───── Provided records

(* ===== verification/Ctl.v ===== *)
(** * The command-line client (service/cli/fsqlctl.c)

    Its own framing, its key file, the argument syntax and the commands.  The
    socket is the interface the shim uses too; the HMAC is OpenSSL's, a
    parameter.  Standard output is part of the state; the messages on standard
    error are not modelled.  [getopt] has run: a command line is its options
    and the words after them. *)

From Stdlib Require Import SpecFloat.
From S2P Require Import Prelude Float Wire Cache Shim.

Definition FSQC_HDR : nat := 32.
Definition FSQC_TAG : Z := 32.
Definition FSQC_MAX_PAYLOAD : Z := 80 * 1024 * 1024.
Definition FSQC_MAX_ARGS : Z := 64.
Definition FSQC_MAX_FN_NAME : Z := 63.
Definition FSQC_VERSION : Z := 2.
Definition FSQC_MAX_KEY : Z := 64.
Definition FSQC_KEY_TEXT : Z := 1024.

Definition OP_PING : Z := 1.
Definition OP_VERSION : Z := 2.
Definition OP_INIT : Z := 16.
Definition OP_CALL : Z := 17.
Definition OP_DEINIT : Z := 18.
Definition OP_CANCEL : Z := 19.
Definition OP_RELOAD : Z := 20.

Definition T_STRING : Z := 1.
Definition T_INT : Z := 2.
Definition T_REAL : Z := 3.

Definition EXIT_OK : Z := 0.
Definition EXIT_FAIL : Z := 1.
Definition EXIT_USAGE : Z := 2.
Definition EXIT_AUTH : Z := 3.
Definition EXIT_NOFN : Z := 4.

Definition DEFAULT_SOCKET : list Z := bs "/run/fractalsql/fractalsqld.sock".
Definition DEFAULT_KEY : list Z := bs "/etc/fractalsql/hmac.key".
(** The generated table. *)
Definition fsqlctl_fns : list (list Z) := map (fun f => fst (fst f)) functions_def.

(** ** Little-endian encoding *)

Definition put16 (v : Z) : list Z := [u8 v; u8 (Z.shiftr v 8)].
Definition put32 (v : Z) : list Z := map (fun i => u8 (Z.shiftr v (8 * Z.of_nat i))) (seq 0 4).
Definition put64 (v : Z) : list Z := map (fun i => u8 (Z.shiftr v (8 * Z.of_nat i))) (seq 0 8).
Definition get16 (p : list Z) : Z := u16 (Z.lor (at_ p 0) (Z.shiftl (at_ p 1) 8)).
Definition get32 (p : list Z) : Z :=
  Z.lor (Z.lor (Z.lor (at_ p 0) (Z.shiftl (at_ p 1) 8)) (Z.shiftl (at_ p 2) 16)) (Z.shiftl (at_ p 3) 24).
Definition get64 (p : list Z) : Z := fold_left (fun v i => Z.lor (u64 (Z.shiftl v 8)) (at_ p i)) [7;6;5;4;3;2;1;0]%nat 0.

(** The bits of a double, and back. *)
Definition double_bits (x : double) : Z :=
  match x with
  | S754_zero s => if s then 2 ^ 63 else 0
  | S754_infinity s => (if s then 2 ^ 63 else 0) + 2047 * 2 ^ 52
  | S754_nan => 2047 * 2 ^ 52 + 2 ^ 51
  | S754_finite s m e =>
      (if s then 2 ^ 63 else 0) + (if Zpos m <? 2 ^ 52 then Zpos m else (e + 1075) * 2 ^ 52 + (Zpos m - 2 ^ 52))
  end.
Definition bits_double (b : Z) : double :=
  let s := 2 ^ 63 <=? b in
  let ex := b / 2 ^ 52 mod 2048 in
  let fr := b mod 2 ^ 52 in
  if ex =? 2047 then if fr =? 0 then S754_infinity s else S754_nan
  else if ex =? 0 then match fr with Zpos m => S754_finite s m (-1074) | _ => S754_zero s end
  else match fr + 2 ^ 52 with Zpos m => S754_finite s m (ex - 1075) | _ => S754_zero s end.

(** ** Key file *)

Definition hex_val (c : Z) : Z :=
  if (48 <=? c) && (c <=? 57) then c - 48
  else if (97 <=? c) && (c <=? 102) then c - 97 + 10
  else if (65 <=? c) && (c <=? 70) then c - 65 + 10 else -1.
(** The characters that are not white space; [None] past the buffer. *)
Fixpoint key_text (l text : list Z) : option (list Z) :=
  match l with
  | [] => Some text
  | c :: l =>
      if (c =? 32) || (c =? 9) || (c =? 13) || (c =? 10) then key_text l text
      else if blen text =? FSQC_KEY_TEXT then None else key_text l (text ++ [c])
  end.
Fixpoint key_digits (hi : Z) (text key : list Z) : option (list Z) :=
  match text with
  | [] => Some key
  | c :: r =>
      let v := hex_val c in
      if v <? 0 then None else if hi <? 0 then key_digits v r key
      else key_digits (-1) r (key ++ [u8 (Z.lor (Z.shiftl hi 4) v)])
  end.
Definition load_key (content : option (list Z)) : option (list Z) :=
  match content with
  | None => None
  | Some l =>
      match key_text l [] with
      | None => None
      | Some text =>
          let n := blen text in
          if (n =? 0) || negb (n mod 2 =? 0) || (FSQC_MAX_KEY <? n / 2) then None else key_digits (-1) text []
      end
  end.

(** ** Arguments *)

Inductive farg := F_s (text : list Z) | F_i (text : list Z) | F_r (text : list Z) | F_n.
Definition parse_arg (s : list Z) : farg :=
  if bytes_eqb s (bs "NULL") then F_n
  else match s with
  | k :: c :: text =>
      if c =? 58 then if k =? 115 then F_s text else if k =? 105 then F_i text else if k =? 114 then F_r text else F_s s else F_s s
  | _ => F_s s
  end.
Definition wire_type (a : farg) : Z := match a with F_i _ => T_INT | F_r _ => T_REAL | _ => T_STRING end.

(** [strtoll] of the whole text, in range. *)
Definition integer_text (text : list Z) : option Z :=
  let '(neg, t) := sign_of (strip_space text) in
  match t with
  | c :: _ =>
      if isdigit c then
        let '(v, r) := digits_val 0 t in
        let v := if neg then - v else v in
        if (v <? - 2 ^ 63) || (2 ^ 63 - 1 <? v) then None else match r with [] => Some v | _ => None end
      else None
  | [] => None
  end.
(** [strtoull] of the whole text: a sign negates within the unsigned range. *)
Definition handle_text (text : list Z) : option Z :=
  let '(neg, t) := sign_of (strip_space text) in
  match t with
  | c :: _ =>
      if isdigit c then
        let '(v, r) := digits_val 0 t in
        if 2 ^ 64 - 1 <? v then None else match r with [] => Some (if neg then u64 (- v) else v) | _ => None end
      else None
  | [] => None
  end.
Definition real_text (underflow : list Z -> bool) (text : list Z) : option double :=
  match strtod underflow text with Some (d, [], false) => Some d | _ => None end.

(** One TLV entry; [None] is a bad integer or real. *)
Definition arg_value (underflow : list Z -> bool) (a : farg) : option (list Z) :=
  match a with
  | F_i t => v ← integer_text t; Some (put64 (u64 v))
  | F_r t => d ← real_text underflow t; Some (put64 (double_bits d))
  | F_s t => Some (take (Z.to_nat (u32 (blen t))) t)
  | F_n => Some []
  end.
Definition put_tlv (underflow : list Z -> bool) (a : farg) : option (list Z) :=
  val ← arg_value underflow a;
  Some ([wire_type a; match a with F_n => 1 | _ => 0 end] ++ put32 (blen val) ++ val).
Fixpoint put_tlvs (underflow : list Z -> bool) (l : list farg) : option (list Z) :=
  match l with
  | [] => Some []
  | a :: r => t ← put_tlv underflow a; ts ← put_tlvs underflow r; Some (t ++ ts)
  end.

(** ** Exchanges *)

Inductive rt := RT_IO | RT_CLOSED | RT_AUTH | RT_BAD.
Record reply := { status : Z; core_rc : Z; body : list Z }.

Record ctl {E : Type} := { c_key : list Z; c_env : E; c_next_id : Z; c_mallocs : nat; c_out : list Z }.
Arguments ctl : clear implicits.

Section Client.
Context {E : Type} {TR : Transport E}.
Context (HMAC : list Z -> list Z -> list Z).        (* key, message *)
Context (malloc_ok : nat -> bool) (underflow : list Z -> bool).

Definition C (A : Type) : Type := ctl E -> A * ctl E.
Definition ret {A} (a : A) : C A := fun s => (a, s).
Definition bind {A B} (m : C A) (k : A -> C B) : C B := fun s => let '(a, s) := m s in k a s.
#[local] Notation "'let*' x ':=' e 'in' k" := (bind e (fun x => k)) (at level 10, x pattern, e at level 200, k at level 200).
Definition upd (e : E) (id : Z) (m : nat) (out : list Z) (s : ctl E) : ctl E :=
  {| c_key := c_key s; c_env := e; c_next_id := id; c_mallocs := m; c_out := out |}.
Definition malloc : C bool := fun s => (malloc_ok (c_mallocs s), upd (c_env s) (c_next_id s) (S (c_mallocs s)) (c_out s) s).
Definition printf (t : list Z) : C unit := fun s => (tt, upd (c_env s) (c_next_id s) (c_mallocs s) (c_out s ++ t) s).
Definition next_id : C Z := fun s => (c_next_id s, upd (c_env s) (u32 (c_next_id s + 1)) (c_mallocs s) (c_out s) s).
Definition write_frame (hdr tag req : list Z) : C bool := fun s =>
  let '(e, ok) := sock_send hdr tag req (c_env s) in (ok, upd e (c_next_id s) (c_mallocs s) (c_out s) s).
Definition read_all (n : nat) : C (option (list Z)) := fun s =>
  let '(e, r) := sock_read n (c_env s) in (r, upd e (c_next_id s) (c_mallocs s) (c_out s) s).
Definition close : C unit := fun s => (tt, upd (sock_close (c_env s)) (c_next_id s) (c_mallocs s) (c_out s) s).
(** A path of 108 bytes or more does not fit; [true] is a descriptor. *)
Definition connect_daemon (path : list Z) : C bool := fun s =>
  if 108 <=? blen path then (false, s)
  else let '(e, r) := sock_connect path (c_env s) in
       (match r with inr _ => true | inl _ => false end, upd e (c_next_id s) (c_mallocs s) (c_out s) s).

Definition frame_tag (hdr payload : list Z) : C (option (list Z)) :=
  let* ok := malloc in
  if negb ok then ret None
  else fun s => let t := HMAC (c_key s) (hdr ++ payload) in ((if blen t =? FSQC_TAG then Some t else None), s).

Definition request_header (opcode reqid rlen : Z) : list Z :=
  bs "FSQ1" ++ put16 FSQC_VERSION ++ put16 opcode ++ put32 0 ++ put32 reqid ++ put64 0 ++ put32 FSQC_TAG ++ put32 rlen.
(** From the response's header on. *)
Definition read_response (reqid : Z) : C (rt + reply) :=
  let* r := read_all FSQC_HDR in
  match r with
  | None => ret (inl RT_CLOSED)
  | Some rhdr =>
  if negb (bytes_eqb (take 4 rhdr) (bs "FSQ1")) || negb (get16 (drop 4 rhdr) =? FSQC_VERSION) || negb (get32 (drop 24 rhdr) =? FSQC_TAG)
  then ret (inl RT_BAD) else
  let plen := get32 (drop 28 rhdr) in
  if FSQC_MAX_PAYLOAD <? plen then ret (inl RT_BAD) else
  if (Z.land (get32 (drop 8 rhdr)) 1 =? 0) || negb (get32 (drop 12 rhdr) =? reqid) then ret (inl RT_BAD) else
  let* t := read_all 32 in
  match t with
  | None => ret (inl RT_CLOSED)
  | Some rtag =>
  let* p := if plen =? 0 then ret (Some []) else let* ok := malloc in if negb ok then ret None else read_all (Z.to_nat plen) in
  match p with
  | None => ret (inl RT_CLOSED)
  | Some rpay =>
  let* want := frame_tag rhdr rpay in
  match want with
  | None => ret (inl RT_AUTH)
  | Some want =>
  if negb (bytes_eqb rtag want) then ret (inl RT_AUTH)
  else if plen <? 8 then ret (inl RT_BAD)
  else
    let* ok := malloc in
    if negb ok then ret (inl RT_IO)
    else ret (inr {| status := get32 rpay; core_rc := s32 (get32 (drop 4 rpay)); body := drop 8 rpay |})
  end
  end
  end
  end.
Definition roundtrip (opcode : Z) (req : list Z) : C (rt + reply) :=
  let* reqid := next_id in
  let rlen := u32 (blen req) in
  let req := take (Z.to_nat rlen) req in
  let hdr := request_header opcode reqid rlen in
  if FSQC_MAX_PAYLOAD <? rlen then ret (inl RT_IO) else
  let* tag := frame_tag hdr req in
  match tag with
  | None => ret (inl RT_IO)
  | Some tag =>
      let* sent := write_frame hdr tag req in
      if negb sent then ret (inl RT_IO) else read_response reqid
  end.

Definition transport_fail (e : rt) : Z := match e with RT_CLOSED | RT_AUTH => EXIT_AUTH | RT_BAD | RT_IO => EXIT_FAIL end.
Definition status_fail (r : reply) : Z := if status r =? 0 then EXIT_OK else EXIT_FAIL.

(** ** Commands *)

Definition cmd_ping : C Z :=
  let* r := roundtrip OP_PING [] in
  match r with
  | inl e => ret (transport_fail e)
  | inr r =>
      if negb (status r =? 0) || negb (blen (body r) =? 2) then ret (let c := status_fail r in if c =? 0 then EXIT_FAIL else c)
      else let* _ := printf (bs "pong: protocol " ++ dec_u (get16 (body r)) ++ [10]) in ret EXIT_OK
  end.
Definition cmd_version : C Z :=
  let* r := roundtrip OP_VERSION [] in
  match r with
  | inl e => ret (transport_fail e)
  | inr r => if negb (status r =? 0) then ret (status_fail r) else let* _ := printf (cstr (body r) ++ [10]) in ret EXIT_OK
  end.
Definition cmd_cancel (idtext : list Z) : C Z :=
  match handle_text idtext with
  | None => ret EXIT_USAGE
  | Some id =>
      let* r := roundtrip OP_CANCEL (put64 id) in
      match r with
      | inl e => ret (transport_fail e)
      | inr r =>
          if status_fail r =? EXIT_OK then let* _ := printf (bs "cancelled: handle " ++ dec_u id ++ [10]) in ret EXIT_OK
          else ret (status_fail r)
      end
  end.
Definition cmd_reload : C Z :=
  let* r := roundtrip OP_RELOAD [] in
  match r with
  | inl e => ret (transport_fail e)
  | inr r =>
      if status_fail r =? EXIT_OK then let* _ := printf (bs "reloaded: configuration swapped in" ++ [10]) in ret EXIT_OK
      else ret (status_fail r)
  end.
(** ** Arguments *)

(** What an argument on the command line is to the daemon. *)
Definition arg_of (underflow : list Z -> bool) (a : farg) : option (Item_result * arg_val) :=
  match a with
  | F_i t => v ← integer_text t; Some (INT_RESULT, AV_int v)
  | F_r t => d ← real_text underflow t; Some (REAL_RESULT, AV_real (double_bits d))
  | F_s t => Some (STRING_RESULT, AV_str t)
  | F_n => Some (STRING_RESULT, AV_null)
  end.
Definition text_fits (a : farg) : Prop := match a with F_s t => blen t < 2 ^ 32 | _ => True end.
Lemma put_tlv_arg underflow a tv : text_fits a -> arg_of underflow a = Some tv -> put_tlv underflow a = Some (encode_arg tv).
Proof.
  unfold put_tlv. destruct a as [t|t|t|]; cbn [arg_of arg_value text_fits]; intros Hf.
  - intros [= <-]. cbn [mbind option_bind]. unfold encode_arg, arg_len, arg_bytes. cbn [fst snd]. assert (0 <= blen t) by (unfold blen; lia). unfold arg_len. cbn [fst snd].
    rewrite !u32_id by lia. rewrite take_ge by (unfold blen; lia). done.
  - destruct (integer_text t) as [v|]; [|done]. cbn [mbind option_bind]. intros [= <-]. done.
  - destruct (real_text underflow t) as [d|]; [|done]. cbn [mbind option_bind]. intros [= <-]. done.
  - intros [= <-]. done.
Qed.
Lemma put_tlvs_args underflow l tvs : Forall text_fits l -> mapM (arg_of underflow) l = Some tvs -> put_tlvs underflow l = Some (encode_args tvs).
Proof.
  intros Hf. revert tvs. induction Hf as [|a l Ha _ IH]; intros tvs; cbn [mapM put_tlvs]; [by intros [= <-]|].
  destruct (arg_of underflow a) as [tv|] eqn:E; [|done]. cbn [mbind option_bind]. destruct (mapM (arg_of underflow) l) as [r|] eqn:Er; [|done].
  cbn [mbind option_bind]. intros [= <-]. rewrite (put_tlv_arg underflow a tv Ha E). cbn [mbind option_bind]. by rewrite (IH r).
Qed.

──────────

#### Directions for this task:
From the entries above, work out how many lines include "whole"; the number is the only answer wanted.

#### Solution to this task:
2